Six months after the first miscarriage I fell pregnant again. I was the healthiest I'd been in a long time and so I felt positive. At an early scan at seven weeks we saw a heartbeat, which was hugely reassuring. We dared to think that things were going to be different this time, but were still nervous.
However a week later I woke up feeling what I can only describe as empty and, in my gut, knew something was wrong. I didn't tell anyone I was going back to the early pregnancy unit, as I knew they'd say I was worrying unnecessarily. But my fears were confirmed, and I will never forget the silence from the doctor in the moments leading up to being told that the baby had died just the day before.
I was fortunate to be offered an ERPC the following day. Although it was physically easier than the first time, I found it emotionally even tougher. Not just because I'd had no time to prepare myself for the end, like I had with the first, but because I was worried that it was never going to happen for us. One happens a lot, I know, but two-in-a-row? Not so much.
Although at that point I hadn't had three miscarriages, I was fortunate that my GP referred me for some tests. They all came back normal, and even though I knew this was a good thing I remember feeling disappointed because I'd so desperately wanted some answers, some explanation.

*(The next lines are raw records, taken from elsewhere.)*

(* ===== verification/Utf8.v ===== *)
(** * UTF-8 as Go's standard library treats it

    The rune decoding of [for _, r := range s] (an invalid byte decodes to
    U+FFFD and one byte is consumed), the encoding of a rune, and the two
    standard functions the program builds on them: [strings.ToLower] and the
    replacement of invalid bytes [encoding/json] applies to strings. *)

From S2P Require Import Prelude.
From Stdlib Require Import Ascii NArith.

Local Open Scope N_scope.

Definition RuneError : N := 65533.

Definition byte_in (lo hi x : N) : bool := (lo <=? x) && (x <=? hi).
Definition cont (x : N) : bool := byte_in 128 191 x.

Definition valid2 (x y : N) : bool := byte_in 194 223 x && cont y.
Definition valid3 (x y z : N) : bool :=
  ((x =? 224) && byte_in 160 191 y
   || (byte_in 225 236 x || byte_in 238 239 x) && cont y
   || (x =? 237) && byte_in 128 159 y) && cont z.
Definition valid4 (x y z w : N) : bool :=
  ((x =? 240) && byte_in 144 191 y
   || byte_in 241 243 x && cont y
   || (x =? 244) && byte_in 128 143 y) && cont z && cont w.

Definition rune2 (x y : N) : N := (x - 192) * 64 + (y - 128).
Definition rune3 (x y z : N) : N := (x - 224) * 4096 + (y - 128) * 64 + (z - 128).
Definition rune4 (x y z w : N) : N :=
  (x - 240) * 262144 + (y - 128) * 4096 + (z - 128) * 64 + (w - 128).

(** [[]rune(s)] *)
Fixpoint decode_runes (s : string) : list N :=
  match s with
  | EmptyString => []
  | String a s1 =>
    let x := N_of_ascii a in
    if x <? 128 then x :: decode_runes s1 else
    match s1 with
    | EmptyString => RuneError :: decode_runes s1
    | String b s2 =>
      let y := N_of_ascii b in
      if valid2 x y then rune2 x y :: decode_runes s2 else
      match s2 with
      | EmptyString => RuneError :: decode_runes s1
      | String c s3 =>
        let z := N_of_ascii c in
        if valid3 x y z then rune3 x y z :: decode_runes s3 else
        match s3 with
        | EmptyString => RuneError :: decode_runes s1
        | String d s4 =>
          let w := N_of_ascii d in
          if valid4 x y z w then rune4 x y z w :: decode_runes s4
          else RuneError :: decode_runes s1
        end
      end
    end
  end.

(** [string(r)] *)
Definition encode_rune (r : N) : string :=
  let b n := String (ascii_of_N n) in
  if r <? 128 then b r ""
  else if r <? 2048 then b (192 + r / 64) (b (128 + r mod 64) "")
  else if byte_in 55296 57343 r || (1114111 <? r) then b 239 (b 191 (b 189 ""))
  else if r <? 65536 then b (224 + r / 4096) (b (128 + r / 64 mod 64) (b (128 + r mod 64) ""))
  else b (240 + r / 262144) (b (128 + r / 4096 mod 64) (b (128 + r / 64 mod 64) (b (128 + r mod 64) ""))).

Fixpoint encode_runes (l : list N) : string :=
  match l with
  | [] => ""
  | r :: l' => encode_rune r +:+ encode_runes l'
  end.

(** What [json.Marshal] writes for a Go string, once decoded again: every byte
    that is not part of a valid encoding becomes U+FFFD. *)
Definition sanitize (s : string) : string := encode_runes (decode_runes s).

Definition is_ascii (c : ascii) : bool := N_of_ascii c <? 128.

Fixpoint all_chars (f : ascii -> bool) (s : string) : bool :=
  match s with
  | EmptyString => true
  | String c s' => f c && all_chars f s'
  end.

Fixpoint map_chars (f : ascii -> ascii) (s : string) : string :=
  match s with
  | EmptyString => ""
  | String c s' => String (f c) (map_chars f s')
  end.

(** [strings.ToLower], over the Unicode case table [unicode.ToLower]. *)
Definition ToLower (unicode_ToLower : N -> N) (s : string) : string :=
  encode_runes (unicode_ToLower <$> decode_runes s).

(** The ASCII part of the table, on runes and on bytes. *)
Definition ascii_lower_rune (r : N) : N := if byte_in 65 90 r then r + 32 else r.
Definition ascii_lower (c : ascii) : ascii := ascii_of_N (ascii_lower_rune (N_of_ascii c)).

(** ** Facts *)

Lemma N_of_ascii_lt (c : ascii) : N_of_ascii c < 256.
Proof. apply N_ascii_bounded. Qed.

Lemma length_map_chars f s : String.length (map_chars f s) = String.length s.
Proof. induction s; simpl; congruence. Qed.

Lemma map_chars_id f s : (forall c, f c = c) -> map_chars f s = s.
Proof. intros Hf. induction s; simpl; by rewrite ?Hf, ?IHs. Qed.

Lemma str_length_app (s t : string) :
  String.length (s +:+ t) = (String.length s + String.length t)%nat.
Proof.
  induction s as [|a s IH]; [done|].
  change (S (String.length (s +:+ t)) = S (String.length s + String.length t)). by rewrite IH.
Qed.

Lemma all_chars_app f s t : all_chars f (s +:+ t) = all_chars f s && all_chars f t.
Proof.
  induction s as [|a s IH]; [done|].
  change (f a && all_chars f (s +:+ t) = f a && all_chars f s && all_chars f t).
  by rewrite IH, andb_assoc.
Qed.

(** Decoding a non-ASCII byte yields a non-ASCII rune. *)
Lemma decode_runes_nonascii (a : ascii) (s : string) :
  is_ascii a = false -> exists r l, decode_runes (String a s) = r :: l /\ 128 <= r.
Proof.
  unfold is_ascii. intros Ha. pose proof (N_of_ascii_lt a) as Hb.
  simpl. rewrite Ha. apply N.ltb_ge in Ha.
  unfold valid2, valid3, valid4, cont, byte_in, rune2, rune3, rune4, RuneError.
  repeat case_match; eexists _, _; (split; [done|]);
    repeat match goal with
    | H : _ && _ = true |- _ => apply andb_prop in H as [??]
    | H : _ || _ = true |- _ => apply orb_prop in H as [?|?]
    | H : (_ <=? _) = true |- _ => apply N.leb_le in H
    | H : (_ =? _) = true |- _ => apply N.eqb_eq in H
    end; lia.
Qed.

Lemma decode_runes_ascii (s : string) :
  all_chars is_ascii s = true -> decode_runes s = N_of_ascii <$> String.list_ascii_of_string s.
Proof.
  induction s as [|a s IH]; [done|]. intros H. apply andb_prop in H as [Ha Hs].
  simpl. unfold is_ascii in Ha. by rewrite Ha, IH.
Qed.

Lemma encode_rune_ascii (c : ascii) : is_ascii c = true -> encode_rune (N_of_ascii c) = String c "".
Proof. unfold is_ascii, encode_rune. intros ->. by rewrite ascii_N_embedding. Qed.

Lemma sanitize_ascii (s : string) : all_chars is_ascii s = true -> sanitize s = s.
Proof.
  unfold sanitize. intros H. rewrite decode_runes_ascii by done.
  induction s as [|a s IH]; [done|]. apply andb_prop in H as [Ha Hs].
  csimpl. rewrite encode_rune_ascii, IH by done. done.
Qed.

(** Encoding a non-ASCII rune starts with a non-ASCII byte. *)
Lemma encode_rune_head (r : N) :
  exists c t, encode_rune r = String c t /\ (if r <? 128 then c = ascii_of_N r else is_ascii c = false).
Proof.
  assert (Hb : forall n, 128 <= n < 256 -> is_ascii (ascii_of_N n) = false).
  { intros n Hn. unfold is_ascii. rewrite N_ascii_embedding by lia. apply N.ltb_ge. lia. }
  unfold encode_rune. destruct (r <? 128) eqn:E1; [by eauto|].
  apply N.ltb_ge in E1.
  destruct (r <? 2048) eqn:E2.
  { apply N.ltb_lt in E2. eexists _, _. split; [done|]. apply Hb.
    pose proof (N.Div0.div_lt_upper_bound r 64 32 ltac:(lia)). generalize dependent (r / 64). lia. }
  destruct (_ || _) eqn:E3; [by eexists _, _|].
  apply orb_false_iff in E3 as [_ E3]. apply N.ltb_ge in E3.
  destruct (r <? 65536) eqn:E4; eexists _, _; (split; [done|]); apply Hb.
  - apply N.ltb_lt in E4. pose proof (N.Div0.div_lt_upper_bound r 4096 16 ltac:(lia)). generalize dependent (r / 4096). lia.
  - pose proof (N.Div0.div_lt_upper_bound r 262144 5 ltac:(lia)). generalize dependent (r / 262144). lia.
Qed.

Eight months later, I fell pregnant again. It was an extremely anxious time but the pregnancy continued problem free and when Ben arrived in March 2013, we were completely euphoric and incredibly grateful.
Just over a year later, when we had decided we wanted another baby, I was pregnant again but as I stared at the positive test I knew this one wasn't going to work out. By now it was my fourth pregnancy and I knew that something wasn't right, so it was almost a relief when I miscarried again two weeks later. Although I had expected it, it was still devastating. We were so grateful to have Ben but it didn't take away that desire, that longing to add to our family.
After some further tests, I discovered I had subclinical hypothyroidism, an underactive thyroid, and started treatment. I fell pregnant for the fifth time just before I received this diagnosis and my first scan at six weeks showed that the pregnancy wasn't developing as expected and I went on to miscarry, for the fourth time. I was left feeling confused, angry and anxious. I couldn't help wonder what it was that I was doing wrong. I was exhausted and overwhelmed with grief and fear that this was going to happen every time. I'm currently pregnant for the sixth time and so far all is well and I'm due early next year.
I know that there are worse things than suffering an early miscarriage and I know that, at that stage, you haven't had time to become attached to your child, but you do start to plan and dream and the loss of that, teamed with the physical trauma, however early, can be heart-breaking.
I'm supporting tommy's #misCOURAGE campaign and their call for further research into this area.
Their research helps to save lives and create new ones. Their support and tireless search for answers is so vital to couples and families like mine.